The Iraq Survey Group will take charge as early as this Saturday of the search for Iraqi chemical and biological weapons and evidence of a nuclear arms development programme.
It will replace the US military's 75th Exploitation Task Force, which has failed to find any banned weapons and officials said it would take a more investigative approach.
President George W Bush cited Iraq's alleged stockpiles of such weapons as justification for toppling President Saddam Hussein. The failure to find weapons has prompted critics to suggest Bush exaggerated intelligence reports about them.
While the United States opposes a UN role in the hunt, up to 50 former UN weapons inspectors who worked in the effort in Iraq over the past 12 years have been recruited to join the Iraq Survey Group, said a defence official.
The official, speaking on condition of anonymity, did not identify the inspectors, but called them "individuals who have unique expertise that we certainly could use."

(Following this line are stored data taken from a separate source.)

Lemma redirect_uri_failure_unwrapped_witness :
  next_calls (exec (exchange sample_config unresolved_env)
                (callback_world (Some "S1") None)) =
  [Some (mkErr (Some 500%Z) "no redirect URI")].
Proof.
  apply (redirect_uri_failure_unwrapped sample_config unresolved_env
           (callback_world (Some "S1") None)
           (mkErr (Some 500%Z) "no redirect URI")).
  reflexivity.
Defined.

Lemma exchange_openidTokens config env w :
  req_openidTokens (req (exec (exchange config env) w)) =
  match validated config env (req w) with
  | Some tokenSet => Some tokenSet
  | None => req_openidTokens (req w)
  end.
Proof.
  unfold validated, expected_checks.
  exchange_paths config env w; rewrite ?forget_openidTokens; reflexivity.
Qed.

(** [req.openidTokens] is overwritten exactly when the validation returns:
    with the returned token set, on every later path of the handler, and not
    at all when the handler fails before or in the validation. *)
Theorem openidTokens_set_iff_validated (config : Config) (env : Env) (w : World) :
  req_openidTokens (req (exec (exchange config env) w)) =
  match validated config env (req w) with
  | Some tokenSet => Some tokenSet
  | None => req_openidTokens (req w)
  end.
Proof. apply exchange_openidTokens. Qed.

(** With a session secret set, a token set whose [claims()] throws makes the
    callback fail after the validation succeeded: the error reaches the
    continuation as thrown, [req.openidTokens] already holds the token set,
    and the session object is not written. *)
Theorem claims_failure_after_validation
    (config : Config) (env : Env) (w : World) (tokenSet : TokenSet) (err : Err) :
  truthy (appSessionSecret config) = true ->
  validated config env (req w) = Some tokenSet ->
  ts_claims tokenSet = inl err ->
  let w' := exec (exchange config env) w in
  next_calls w' = next_calls w ++ [Some err] /\
  req_openidTokens (req w') = Some tokenSet /\
  req_session (req w') = req_session (req w).
Proof.
  intros Hsecret Hval Hclaims. cbv zeta.
  rewrite exchange_openidTokens, Hval.
  revert Hval. unfold validated, expected_checks.
  exchange_paths config env w; intros Hval; try discriminate;
    injection Hval as ->; rewrite ?forget_session; try congruence.
  assert (e = err) as -> by congruence. auto.
Qed.

Lemma claims_failure_after_validation_witness :
  next_calls (exec (exchange sample_config code_flow_env)
                (callback_world (Some "S1") None)) =
  [Some (mkErr None "id_token not present in TokenSet")].
Proof.
  apply (claims_failure_after_validation sample_config code_flow_env
           (callback_world (Some "S1") None) opaque_tokenSet
           (mkErr None "id_token not present in TokenSet"));
    reflexivity.
Defined.

(** With a session secret set but no session object on the request, a
    validated callback fails with a [TypeError] (no status, not a 400);
    [req.openidTokens] holds the token set and the session stays absent. *)
Theorem missing_session_object_fails
    (config : Config) (env : Env) (w : World) (tokenSet : TokenSet)
    (claims : gmap string JVal) :
  truthy (appSessionSecret config) = true ->
  validated config env (req w) = Some tokenSet ->
  ts_claims tokenSet = inr claims ->
  req_session (req w) = None ->
  let w' := exec (exchange config env) w in
  (exists err, next_calls w' = next_calls w ++ [Some err] /\
               err_status err = None) /\
  req_openidTokens (req w') = Some tokenSet /\
  req_session (req w') = None.
Proof.
  intros Hsecret Hval Hclaims Hsess. cbv zeta.
  rewrite exchange_openidTokens, Hval.
  revert Hval. unfold validated, expected_checks.
  exchange_paths config env w; intros Hval; try discriminate;
    injection Hval as ->; rewrite ?forget_session; try congruence.
  eauto.
Qed.
(** ** Where the stored text comes from *)

(** X22: what [create_vectorstore_from_texts] stores is text of the pages:
    after it has returned, a text stored under an id was stored under that
    id before, or is a non-empty contiguous part of the text of one of the
    pages. *)
Theorem create_vectorstore_from_texts_stores_page_text (env : Env)
    (documents : list Document) (file_name : str) (w w' : World)
    (v : Chroma) (directory collection id text : str) :
  create_vectorstore_from_texts env documents file_name w = (Ok v, w') ->
  stored_text w' directory collection id = Some text ->
  stored_text w directory collection id = Some text
  \/ (text <> []
      /\ exists d, d ∈ documents /\ occurs_in text (page_content d)).
Proof.
  unfold create_vectorstore_from_texts, bind, lift.
  destruct (split_document documents 1000 200) as [chunks|e] eqn:Hsplit;
    [|discriminate].
  intros Hrun Hstored.
  destruct (rmap (fun doc => chunk_identity (page_content doc)) chunks)
    as [ids|e] eqn:Hids;
    [|rewrite (create_vectorstore_raises_early env _ _ _ _ e) in Hrun
        by exact Hids; discriminate Hrun].
  rewrite (create_vectorstore_run env _ _ _ _ ids _ Hids),
    Chroma_from_documents_run in Hrun.
  destruct (index_validate env _ _); [|discriminate Hrun].
  destruct (rmap (get_embedding_function env) _) as [embs|];
    [|discriminate Hrun].
  injection Hrun as _ <-. unfold stored_text in *. cbn [db set_db] in Hstored.
  destruct (decide ((py "db", clean_filename file_name)
                    = (directory, collection))) as [E|Hne];
    [|rewrite lookup_insert_ne in Hstored by exact Hne; left; exact Hstored].
  injection E as <- <-. rewrite lookup_insert_eq in Hstored.
  apply fmap_Some in Hstored as (e & He & ->).
  apply upsert_lookup_cases in He as [He|He].
  - left. destruct (db w !! (py "db", clean_filename file_name)) as [c|].
    + change (default ∅ (Some c)) with c in He. rewrite He. reflexivity.
    + change (default ∅ None) with (∅ : gmap str Entry) in He.
      rewrite lookup_empty in He. discriminate He.
  - right. apply elem_of_zip_snd, elem_of_entries in He.
    apply list_elem_of_fmap in He as (c & -> & Hc).
    apply unique_loop_subset in Hc as [Hc|Hc]; [inversion Hc|].
    apply elem_of_zip_fst in Hc.
    apply split_document_Ok_inv in Hsplit. subst chunks.
    apply elem_of_split_documents in Hc as (d & Hd & _ & Ht).
    unfold Splitter.split_text, Splitter.separators in Ht.
    apply split_text_with_sound in Ht as [Hne Hsub].
    split; [exact Hne|]. exists d. split; assumption.
Qed.

Lemma create_vectorstore_from_texts_stores_page_text_witness :
  let r := create_vectorstore_from_texts Demo.env
             [Demo.doc "  Total: $42.00 "] (py "Invoice (1).pdf")
             Demo.nothing in
  stored_text (snd r) (py "db") (py "Invoice.pdf") Demo.id42
  = Some (py "Total: $42.00")
  /\ (stored_text Demo.nothing (py "db") (py "Invoice.pdf") Demo.id42
      = Some (py "Total: $42.00")
      \/ (py "Total: $42.00" <> []
          /\ exists d, d ∈ [Demo.doc "  Total: $42.00 "]
                       /\ occurs_in (py "Total: $42.00") (page_content d))).
Proof.
  intros r.
  assert (Hr : r = (Ok {| collection_name := py "Invoice.pdf";
                          persist_directory := py "db" |}, snd r))
    by (vm_compute; reflexivity).
  assert (Hs : stored_text (snd r) (py "db") (py "Invoice.pdf") Demo.id42
               = Some (py "Total: $42.00")) by (vm_compute; reflexivity).
  split; [exact Hs|].
  exact (create_vectorstore_from_texts_stores_page_text Demo.env _ _ _ _ _
           _ _ _ _ Hr Hs).
Defined.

Terence Taylor, who served as a chief UN arms inspector in Iraq from 1993-97 and helped uncover Iraq's biological weapons programme in 1995, said it was "hugely important" that the Iraq Survey Group include "a large number of people with all the historical experience with previous inspections."
Taylor said military personnel with limited knowledge of Iraqi weapons programmes would be at a disadvantage in questioning, for example, Rihab Taha, the microbiologist dubbed "Dr Germ" who spearheaded Iraq's biological arms development.
"She will find it more of a challenge to speak to people with a deep knowledge" of the Iraqi programmes, Taylor added. She and other figures associated with banned weapons programmes were taken into custody by the US military after the war.
Officials said the Iraq Survey Group had a staff of about 1,400, mostly Americans but with some British and Australians, adding that a Briton may be named as its No 2 official.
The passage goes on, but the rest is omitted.